Возвратилась из деревни Софья. Захлебываясь, перебивая себя, рассказывала обо всем, что видела, слышала, чему научилась. Оказывается, дойка дело не простое, с непривычки болят пальцы и суставы. Попробуй - ка каждый день, по нескольку раз, да три недели подряд! Пусть сам убедится, какие у нее стали сильные руки. А если еще и молоком умываться… Он не замечает в ней перемен, какая у нее стала бархатная кожа.  Пусть потрогает... Да и трещинки у глаз… А? Где они? То-то!
В деревню Софья ездила с левреткой Сюзанной, своей любимицей, черно - белой красавицей, с будто забинтованными ногами. Оставлять ее, изнеженную и капризную с Мироном Лукичом, было верхом безрассудства, этого не пережили бы ни Софья, ни Сюзи. Судя по-всему, на свежем воздухе, разборчивой в друзьях и еде итальянской борзой, жилось неплохо.

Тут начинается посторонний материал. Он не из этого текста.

(** * Socket.io comment-block repair and Ably migration scripts

    A shallow embedding of the four line-oriented rewriting scripts of
    the backend ([fix_all_socket_orphans.py], [fix_socket_comments.py],
    [migrate_to_ably.py], [migrate_todos.py]) together with the Python
    string and regular-expression primitives they are written with.

    Conventions.
    - A Python [str] is a [list ascii]; every character is read as the
      code point of the same number (code points below 256).
    - A file is its text; a function that may rewrite its file returns
      [Some new_text] when it writes and [None] when it does not.
    - A [while i < len(lines)] loop over a list that is mutated in the
      loop body is a [Fixpoint] on a step budget that carries the list
      and the index; the budget given by the caller is shown to be
      enough.  A loop that goes forward line by line and touches only
      the line it is on is a [Fixpoint] on the remaining lines
      [lines[j:]]: it carries [j] where the source uses it, and gives
      back the new [lines[j:]] where the source assigns [lines[j]]. *)

From Stdlib Require Import ZArith Lia Ascii String List Bool.
From stdpp Require Import base list.

Local Open Scope Z_scope.
Local Open Scope nat_scope.

(** ** Python strings *)

Module PyStr.

Definition str := list ascii.

(** String literals. *)
Definition lit (s : string) : str := list_ascii_of_string s.
Arguments lit s%_string.
(** * Frame extraction and album retry: a shallow embedding

    The development follows [helpers/video/frame_extractor.py] and
    [helpers/downloaders/album_downloader.py].

    Python [float]s are IEEE-754 binary64 numbers.  The functions of
    [frame_extractor.py] are translated once, over an interface [PyFloat]
    listing the float operations they use, and the interface is
    inhabited twice:
    - [binary64]: Rocq's primitive floats, bit-exact and executable;
    - [exact]: the real numbers, i.e. the same program with every
      operation computed without rounding.
    Python [int]s are unbounded and are modelled by [Z]; where an int
    meets a float it is converted first, as Python does for arithmetic
    (for comparisons Python compares exactly, which is the same for the
    integers below 2^53 met here). *)

From Stdlib Require Import ZArith List Bool Lia Floats Reals Lra Zfloor.
From Stdlib Require Strings.String.
From Stdlib Require Decimal DecimalString DecimalNat Strings.Ascii.
From Stdlib Require Import Sorted Permutation.
Import ListNotations.

Set Warnings "-inexact-float,-notation-for-abbreviation".

#[local] Open Scope Z_scope.

(** ** The float operations used by the source *)

Class PyFloat (F : Type) : Type := {
  of_int : Z -> F;              (* float(i), the implicit int -> float coercion *)
  fadd : F -> F -> F;
  fsub : F -> F -> F;
  fmul : F -> F -> F;
  fdiv : F -> F -> F;
  flt : F -> F -> bool;         (* x < y *)
  fle : F -> F -> bool;         (* x <= y *)
  to_int : F -> option Z;       (* int(x): truncation; raises on nan and inf *)
  pyround : F -> option Z       (* round(x): nearest, ties to even; raises on nan and inf *)
}.

Section Literals.
Context {F : Type} `{PyFloat F}.

(** A decimal literal [n/d] denotes the float nearest to it, which is
    what a correctly rounded division of the two integers returns. *)
Definition decimal (n d : Z) : F := fdiv (of_int n) (of_int d).

Definition f0_01 : F := decimal 1 100.
Definition f0_99 : F := decimal 99 100.
Definition f0_5 : F := decimal 1 2.
Definition f0_4 : F := decimal 4 10.
Definition f0_3 : F := decimal 3 10.

(** [max(a, b)] and [min(a, b)] keep the first argument unless the
    second compares strictly beyond it. *)
Definition pymax (a b : F) : F := if flt a b then b else a.
Definition pymin (a b : F) : F := if flt b a then b else a.
End Literals.

(** ** Instance 1: binary64 *)

Module B64.

(** [float(z)]: the float nearest to [z] (Python raises on integers too
    large for a float, which are not met here). *)
Definition of_int (z : Z) : float :=
  SF2Prim (binary_normalize prec emax z 0 false).

(** The integer part of the dyadic number [m * 2^e], towards zero. *)
Definition trunc_dyadic (m : positive) (e : Z) : Z :=
  if 0 <=? e then Z.shiftl (Zpos m) e else Z.shiftr (Zpos m) (- e).

(** [m * 2^e] rounded to the nearest integer, ties to even. *)
Definition round_dyadic (m : positive) (e : Z) : Z :=
  if 0 <=? e then Z.shiftl (Zpos m) e
  else
    let q := Z.shiftr (Zpos m) (- e) in
    let r := Zpos m - Z.shiftl q (- e) in
    let half := Z.shiftl 1 (- e - 1) in
    match r ?= half with
    | Lt => q
    | Gt => q + 1
    | Eq => if Z.even q then q else q + 1
    end.

Definition signed (s : bool) (z : Z) : Z := if s then - z else z.

Definition to_int (x : float) : option Z :=
  match Prim2SF x with
  | S754_zero _ => Some 0
  | S754_finite s m e => Some (signed s (trunc_dyadic m e))
  | S754_infinity _ | S754_nan => None
  end.

Definition pyround (x : float) : option Z :=
  match Prim2SF x with
  | S754_zero _ => Some 0
  | S754_finite s m e => Some (signed s (round_dyadic m e))
  | S754_infinity _ | S754_nan => None
  end.

End B64.

#[export] Instance binary64 : PyFloat float := {
  of_int := B64.of_int;
  fadd := PrimFloat.add;
  fsub := PrimFloat.sub;
  fmul := PrimFloat.mul;
  fdiv := PrimFloat.div;
  flt := PrimFloat.ltb;
  fle := PrimFloat.leb;
  to_int := B64.to_int;
  pyround := B64.pyround
}.

(** ** Instance 2: exact arithmetic *)

Module Exact.

Definition Rltb (x y : R) : bool := if Rlt_dec x y then true else false.
Definition Rleb (x y : R) : bool := if Rle_dec x y then true else false.

Definition trunc (x : R) : Z := if Rle_dec 0 x then Zfloor x else Zceil x.

Definition round_half_even (x : R) : Z :=
  let f := Zfloor x in
  let r := (x - IZR f)%R in
  if Rlt_dec r (1 / 2) then f
  else if Rlt_dec (1 / 2) r then f + 1
  else if Z.even f then f else f + 1.

(** [math.log10] on the reals. *)
Definition log10 (x : R) : R := (ln x / ln 10)%R.

End Exact.

#[export] Instance exact : PyFloat R := {
  of_int := IZR;
  fadd := Rplus;
  fsub := Rminus;
  fmul := Rmult;
  fdiv := Rdiv;
  flt := Exact.Rltb;
  fle := Exact.Rleb;
  to_int := fun x => Some (Exact.trunc x);
  pyround := fun x => Some (Exact.round_half_even x)
}.

(** What the proofs need of [<] and [<=]: both hold of binary64 (nan
    compares false with everything) and of the reals.  A value [x] with
    [x <= x] is a number, i.e. not nan. *)
Class PyFloatOrder (F : Type) `{PyFloat F} : Prop := {
  flt_asym : forall x y, flt x y = true -> flt y x = false;
  flt_trans : forall x y z, flt x y = true -> flt y z = true -> flt x z = true;
  fle_total : forall x y,
    fle x x = true -> fle y y = true -> flt x y = false -> fle y x = true
}.

(** ** [frame_extractor.py] *)

(** Python sequence helpers. *)

(** [range(n)] *)
Definition range (n : Z) : list Z := map Z.of_nat (seq 0 (Z.to_nat n)).

(** [l[:n]], a negative [n] counting from the end of the list. *)
Definition slice_to {A : Type} (l : list A) (n : Z) : list A :=
  if n <? 0 then firstn (Z.to_nat (Z.of_nat (length l) + n)) l
  else firstn (Z.to_nat n) l.

Definition len {A : Type} (l : list A) : Z := Z.of_nat (length l).

(** [hamming(a, b) = int(np.count_nonzero(a != b))] on two flattened
    boolean arrays of one shape (NumPy compares arrays of one shape
    element by element; every hash here is a [phash] of the same size). *)
Fixpoint hamming (a b : list bool) : Z :=
  match a, b with
  | x :: a', y :: b' => (if xorb x y then 1 else 0) + hamming a' b'
  | _, _ => 0
  end.

Section FrameExtractor.
Context {F : Type} `{PyFloat F}.
(** * Source-map utilities of the React Native debugger extension

    A shallow embedding of [src/utils/sourceMap.ts] (class [SourceMapUtil])
    together with the parts of the JavaScript and Node.js run-time library
    that the class calls: regular-expression matching and replacement,
    [path], [JSON] and [url].

    JavaScript strings are sequences of UTF-16 code units; they are modelled
    as lists of natural numbers.  Exceptions are modelled by the
    [completion] type. *)

From Stdlib Require Import List NArith ZArith Bool Lia String Ascii Arith.
From Stdlib Require Import SpecFloat Permutation.
Import ListNotations.

(* ================================================================== *)
(** ** JavaScript strings and completions *)

Module JS.

(** A code unit is a number below [2^16]; the type is [N]. *)
Abbreviation codeunit := N (only parsing).
Abbreviation jsstring := (list N) (only parsing).

(** [js "abc"] is the JavaScript string written with the same (Latin-1)
    characters. *)
Definition js (s : string) : jsstring :=
  List.map N_of_ascii (list_ascii_of_string s).

Definition cu (a : ascii) : codeunit := N_of_ascii a.

Fixpoint eqb (s t : jsstring) : bool :=
  match s, t with
  | [], [] => true
  | a :: s', b :: t' => N.eqb a b && eqb s' t'
  | _, _ => false
  end.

Поездка, благотворно сказалась на Софье, это было видно. Посвященный в ее секреты муж, пытался увидеть ему одному понятные метаморфозы, но не заметил ничего, что бросалось бы в глаза. Успокоился...
В какой-то из дней, Софья пришла с прогулки задумчивая и сосредоточенная. Случилось! Мирон вида не подал, был как всегда, предусмотрителен и деликатен. Софья ходила погруженная в себя, подолгу задерживая взгляд на картинах, столовой посуде. Чаще обычного, открывала шкатулку, примеряя небогатый набор "драгоценностей", чешскую бижутерию от "Яблонекс".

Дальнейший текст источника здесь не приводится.